Dunster House is one of 12 undergraduate residential houses at Harvard University. Built in 1930, it is one of the first two Harvard dormitories constructed under President Abbott Lawrence Lowell's House Plan and one of the seven Houses given to Harvard by Edward Harkness. In the early days, room rents varied based on the floor and the size of the room. Dunster was unique among Harvard dormitories for its sixth-story walk-up (it had no elevators); these rooms were originally rented by poorer students, such as Norman Mailer.
The House was named in honor of Henry Dunster, Harvard's first president.

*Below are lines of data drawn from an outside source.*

(** The order in which different knobs of the transport are set is without effect. *)
Lemma set_transport_order ss ss' c :
  ss ≡ₚ ss' → NoDup (knob <$> ss) → foldl (flip set_transport) c ss = foldl (flip set_transport) c ss'.
Proof.
  intros Hp. revert c. induction Hp as [|s ss ss' Hp IH|s s' ss|ss1 ss2 ss3 H1 IH1 H2 IH2]; intros c Hn; [done|..].
  - apply IH. by apply NoDup_cons in Hn as [_ Hn].
  - simpl. unfold flip. rewrite set_transport_comm; [done|]. intros Hk. apply NoDup_cons in Hn as [Hn _].
    apply Hn. rewrite Hk. simpl. apply list_elem_of_here.
  - rewrite IH1 by done. apply IH2. by rewrite <- H1.
Qed.

Section BuilderFacts.
#[local] Set Default Proof Using "Type".
Context {H Interceptor Factory Executor Timer Resolver Tcp Tls Planner Selector Jar : Type}.
Implicit Types b : @ClientBuilder H Interceptor Factory Executor Timer Resolver Tcp Tls Planner Selector Jar.

(** Building fails only for the connector of rustls, and only when no TLS connector is given. *)
Lemma build_fails rustls tokio_tcp b e :
  build rustls tokio_tcp b = Err e ↔ cb_tls_connector b = None ∧ rustls = Some (Err e).
Proof.
  unfold build. destruct (cb_tls_connector b) as [t|], rustls as [[t'|e'|]|]; simpl; naive_solver.
Qed.

(** Tuning the default retry or redirect policy after a policy was given takes that policy away again. *)
Lemma tuning_drops_custom b n :
  retry_custom (cfg_retry (cb_policy (set b (Policy (Set_max_retries n))))) = None ∧
  redirect_custom (cfg_redirect (cb_policy (set b (Policy (Set_max_redirects n))))) = None.
Proof. done. Qed.

(** C33.  The settings of a call reach the timeouts and the policies it runs with: whatever calls built up the
    client and whatever sequence of setters the call saw, the context and the follow-up loop get, for each knob, the
    last value the call gave it and else the client's.  A retry or redirect policy of the client's own is kept as it
    is, the options of the call notwithstanding, and what no call can set, retries of requests that are not
    idempotent, stays the client's. *)
Theorem call_settings_reach_policies rustls tokio_tcp b client cs now config deadline :
  build rustls tokio_tcp b = Ok client →
  build_context (ci_request_config client) (call_options cs) now = Ok (config, deadline) →
  let retry := cfg_retry (cb_policy b) in
  let redirect := cfg_redirect (cb_policy b) in
  let run := apply_request_overrides (ci_policy client) (Some config) (call_options cs) in
  ec_call_timeout config = option_or (chosen co_call_timeout cs) (cb_call_timeout b) ∧
  ec_connect_timeout config = option_or (chosen co_connect_timeout cs) (tr_connect_timeout (cb_transport b)) ∧
  ec_priority config = default NORMAL (chosen co_priority cs) ∧
  cfg_auth run = cfg_auth (cb_policy b) ∧
  cfg_retry run = match retry_custom retry with
                  | Some _ => retry
                  | None => mkRetryConfig
                      (mkDefaultRetry
                         (default (retry_on_connection_failure (retry_default retry)) (chosen co_retry_on_connection_failure cs))
                         (default (max_retries (retry_default retry)) (chosen co_max_retries cs))
                         (default (retry_canceled_requests (retry_default retry)) (chosen co_retry_canceled_requests cs))
                         (retry_non_idempotent (retry_default retry))) None
                  end ∧
  cfg_redirect run = match redirect_custom redirect with
                     | Some _ => redirect
                     | None => mkRedirectConfig
                         (mkDefaultRedirect
                            (default (follow_redirects (redirect_default redirect)) (chosen co_follow_redirects cs))
                            (default (max_redirects (redirect_default redirect)) (chosen co_max_redirects cs))
                            (default (allow_insecure_redirects (redirect_default redirect))
                               (chosen co_allow_insecure_redirects cs))) None
                     end.
Proof.
  intros Hb Hc. destruct b as [ai ni f ex ti ct t j [a [[r1 r2 r3 r4] rc] [[d1 d2 d3] dc]] dns tc tls pl se].
  unfold build in Hb. apply obind_Ok in Hb as (tlsc & _ & Hb). injection Hb as <-.
  unfold build_context in Hc. apply obind_Ok in Hc as (dl & _ & Hc). injection Hc as <- _.
  rewrite call_options_chosen. unfold apply_request_overrides, has_retry_overrides, has_redirect_overrides, with_overrides, from_defaults.
  simpl. repeat split; [destruct rc as [p|]|destruct dc as [p|]]; rewrite ?andb_false_r; try done.
  - by destruct (chosen co_retry_on_connection_failure cs), (chosen co_max_retries cs), (chosen co_retry_canceled_requests cs).
  - by destruct (chosen co_follow_redirects cs), (chosen co_max_redirects cs), (chosen co_allow_insecure_redirects cs).
Qed.
End BuilderFacts.
(** X8. [handle_button_click] reports a click as handled exactly when the
    window is expanded and the position lies inside some button rectangle;
    a click it does not handle changes neither the timer nor the system;
    and in no case does it touch the shell state, the button rectangles,
    the handled-click flag or any window. *)
Theorem handle_button_click_handles_exactly
  (self : TimerWindow) (pos : Z * Z) (w : World) :
  let r := handle_button_click self pos w in
  fst (fst r) =
    expanded (base self) && existsb (fun b => collidepoint (snd b) pos) (buttons self) /\
  (fst (fst r) = false -> r = ((false, self), w)) /\
  base (snd (fst r)) = base self /\
  buttons (snd (fst r)) = buttons self /\
  click_handled (snd (fst r)) = click_handled self /\
  windows (snd r) = windows w.
Proof.
  unfold handle_button_click.
  destruct (expanded (base self)); cbn [negb andb].
  - destruct (click_first_result (buttons self) self pos w) as (H1 & H2 & H3 & H4).
    destruct (click_first_spec (buttons self) self pos w) as (H5 & H6 & _).
    repeat split; assumption.
  - cbn. repeat split; reflexivity.
Qed.

Lemma handle_button_click_handles_exactly_witness :
  handle_button_click sample_timer (10, 10)%Z sample_world
    = ((false, sample_timer), sample_world).
Proof.
  apply (handle_button_click_handles_exactly sample_timer (10, 10)%Z sample_world).
  apply (handle_button_click_handles_exactly sample_timer (10, 10)%Z sample_world).
Defined.

Lemma timer_event_keeps (self : TimerWindow) (ev : Event) (w : World) :
  let r := timer_event self ev w in
  buttons (fst r) = buttons self /\ windows (snd r) = windows w.
Proof.
  destruct ev; try (cbn; split; reflexivity).
  - cbn [timer_event]. destruct (_ && _); cbn; split; reflexivity.
  - cbn [timer_event]. destruct (button =? 1)%Z.
    + unfold bind.
      destruct (handle_button_click_handles_exactly self pos w)
        as (_ & _ & _ & Hb & _ & Hw).
      destruct (handle_button_click self pos w) as [[handled s] w'].
      cbn [fst snd] in *. destruct handled; cbn; split; assumption.
    + destruct (_ && _); cbn; split; reflexivity.
Qed.

Lemma timer_events_keeps (evs : list Event) (self : TimerWindow) (w : World) :
  let r := timer_events self evs w in
  buttons (fst r) = buttons self /\ windows (snd r) = windows w.
Proof.
  revert self w. induction evs as [|ev rest IH]; intros self w; [cbn; split; reflexivity|].
  cbn [timer_events]. unfold bind.
  destruct (timer_event_keeps self ev w) as (Hb & Hw).
  destruct (timer_event self ev w) as [s w']. cbn [fst snd] in *.
  destruct (IH s w') as (Hb' & Hw'). split; congruence.
Qed.

(** A primary press on a button marks the batch as handled, wherever the
    press stands in the batch. *)
Lemma button_press_marks_handled (evs : list Event) (self : TimerWindow)
  (pos : Z * Z) (w : World) :
  expanded (base self) = true ->
  existsb (fun b => collidepoint (snd b) pos) (buttons self) = true ->
  In (MOUSEBUTTONDOWN 1 pos) evs ->
  click_handled (fst (timer_events self evs w)) = true.
Proof.
  revert self w. induction evs as [|ev rest IH]; intros self w He Hb Hin; [contradiction|].
  cbn [timer_events]. unfold bind.
  destruct (timer_event_spec self ev w) as (Hbase & _ & _ & _).
  destruct (timer_event_keeps self ev w) as (Hbuttons & _).
  destruct Hin as [Heq | Hin].
  - subst ev.
    assert (Hc : click_handled (fst (timer_event self (MOUSEBUTTONDOWN 1 pos) w)) = true).
    { cbn [timer_event Z.eqb Pos.eqb]. unfold bind.
      destruct (handle_button_click_handles_exactly self pos w) as (Hf & _).
      rewrite He, Hb in Hf.
      destruct (handle_button_click self pos w) as [[handled s] w'].
      cbn [fst snd andb] in *. subst handled. reflexivity. }
    destruct (timer_event self (MOUSEBUTTONDOWN 1 pos) w) as [s w']. cbn [fst snd] in *.
    apply (timer_events_spec rest s w'). exact Hc.
  - destruct (timer_event self ev w) as [s w']. cbn [fst snd] in *.
    apply IH; [congruence|congruence|exact Hin].
Qed.
(** * Open3D GUI application run loop

    A shallow embedding of [open3d::visualization::gui::Application]
    (cpp/open3d/visualization/gui/Application.cpp): the window registry,
    the cross-thread post queue, the background task list and the
    single-step run loop, together with the properties of the design
    document that concern them.

    Conventions of the embedding.
    - A live [Window] object is identified by its address (a [positive]);
      a raw [Window *] is an [option Window], [None] being [nullptr].
      The two [std::unordered_set<std::shared_ptr<Window>>] are [gset]s.
      The iteration order of an unordered set is unspecified; the model
      iterates in the order of [elements] and no theorem depends on it.
    - Calls into collaborators that are not part of this file (the window
      system, the rendering engine, windows, tasks, posted closures, the
      native alert) are recorded as [Event]s, in program order.  Closures
      and window callbacks are opaque: the model records that they are
      called and assumes that they leave the state of the Application alone
      while a step runs.
    - [double] values are IEEE binary64 primitive floats.
    - Every operation is a computation in the monad [App]: it threads the
      application state, appends events and may raise. *)

From Stdlib Require Import PrimFloat.
From stdpp Require Import base tactics decidable option list sets gmap strings.

Local Open Scope string_scope.
Local Open Scope list_scope.
Local Open Scope nat_scope.

(* 0.010 and 0.95 are rounded to the nearest binary64 value, as the C++
   literals are. *)
#[local] Set Warnings "-inexact-float".

(** ** Data model *)

Definition Window := positive.
Definition WindowPtr := option Window.
Definition nullptr : WindowPtr := None.

(** [std::function<void()>]: the model only needs to tell closures apart. *)
Definition Closure := nat.

(** [gui::Task]: a thread with an observable finished flag. *)
Record Task := mkTask {
  task_id : nat;
  IsFinished : bool
}.

(** [Application::Impl::Posted]. *)
Record Posted := mkPosted {
  window : WindowPtr;
  f : Closure
}.

(** The window systems [Application] distinguishes: the default created by
    [InitWindowSystem], and the one [AddWindow] detects by a dynamic cast. *)
Inductive WindowSystem :=
| GLFWWindowSystem
| WebRTCWindowSystem.

Inductive RunStatus := CONTINUE | DONE.

Definition RunStatus_eqb (a b : RunStatus) : bool :=
  match a, b with
  | CONTINUE, CONTINUE | DONE, DONE => true
  | _, _ => false
  end.

(** Calls that leave the Application. *)
Inductive Event :=
| EvWsInitialize                       (* window_system_->Initialize() *)
| EvWsUninitialize                     (* window_system_->Uninitialize() *)
| EvSelectBackend                      (* EngineInstance::SelectBackend(kOpenGL) *)
| EvDestroyInstance                    (* EngineInstance::DestroyInstance() *)
| EvSetMouseEventCallback
| EvSetRedrawCallback
| EvStartWebRTCServer
| EvOnResize (w : Window)
| EvShow (w : Window) (vis : bool)
| EvOnTickEvent (w : Window)
| EvUnlock                             (* unlocker.unlock() *)
| EvRelock                             (* unlocker.relock() *)
| EvWaitEventsTimeout
| EvMakeDrawContextCurrent (w : Window)
| EvPostedCall (target : WindowPtr) (g : Closure)   (* p.f() *)
| EvRestoreDrawContext (w : Window)
| EvPostRedraw (w : Window)
| EvTaskRun (t : Task)                 (* running_tasks_.back().Run() *)
| EvJoin (t : Task)                    (* ~Task(), which joins the thread *)
| EvIncrementEnd                       (* ++it executed on end() *)
| EvReleaseWindow (w : Window)         (* a shared_ptr of the destroy set dropped *)
| EvNativeAlert (msg : string).        (* ShowNativeAlert(msg) *)

(** [Application::Impl], with the one field of [Theme] the run loop reads,
    and the resource path that [rendering::EngineInstance] keeps in a static. *)
Record AppState := mkAppState {
  is_initialized_ : bool;
  window_system_ : option WindowSystem;
  font_path : string;                          (* theme_.font_path *)
  last_time_ : float;
  is_ws_initialized_ : bool;
  is_running_ : bool;
  should_quit_ : bool;
  windows_ : gset Window;
  windows_to_be_destroyed_ : gset Window;
  running_tasks_ : list Task;
  posted_ : list Posted;
  engine_resource_path : string                (* EngineInstance::GetResourcePath() *)
}.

Dunster is on the banks of the Charles River next to the John W. Weeks Footbridge, which links Harvard's Allston and Cambridge campuses. From above, its architectural shape, unusual among the River Houses, resembles a branching flowchart due to the odd trapezoidal footprint of the land on which it was built. Dunster underwent a "full House renewal", a comprehensive renovation, that was completed in 2016. It was the first of Harvard's residential houses to undergo such a renewal.
Like many of Harvard's Houses, Dunster has many yearly traditions, including Keg Races in the fall, a Messiah singalong in the winter, a Goat Roast in the spring, and the yearly Dunster House Opera. It is known as one of the more social houses, with Stein Clubs and formals in either the dining hall or courtyard.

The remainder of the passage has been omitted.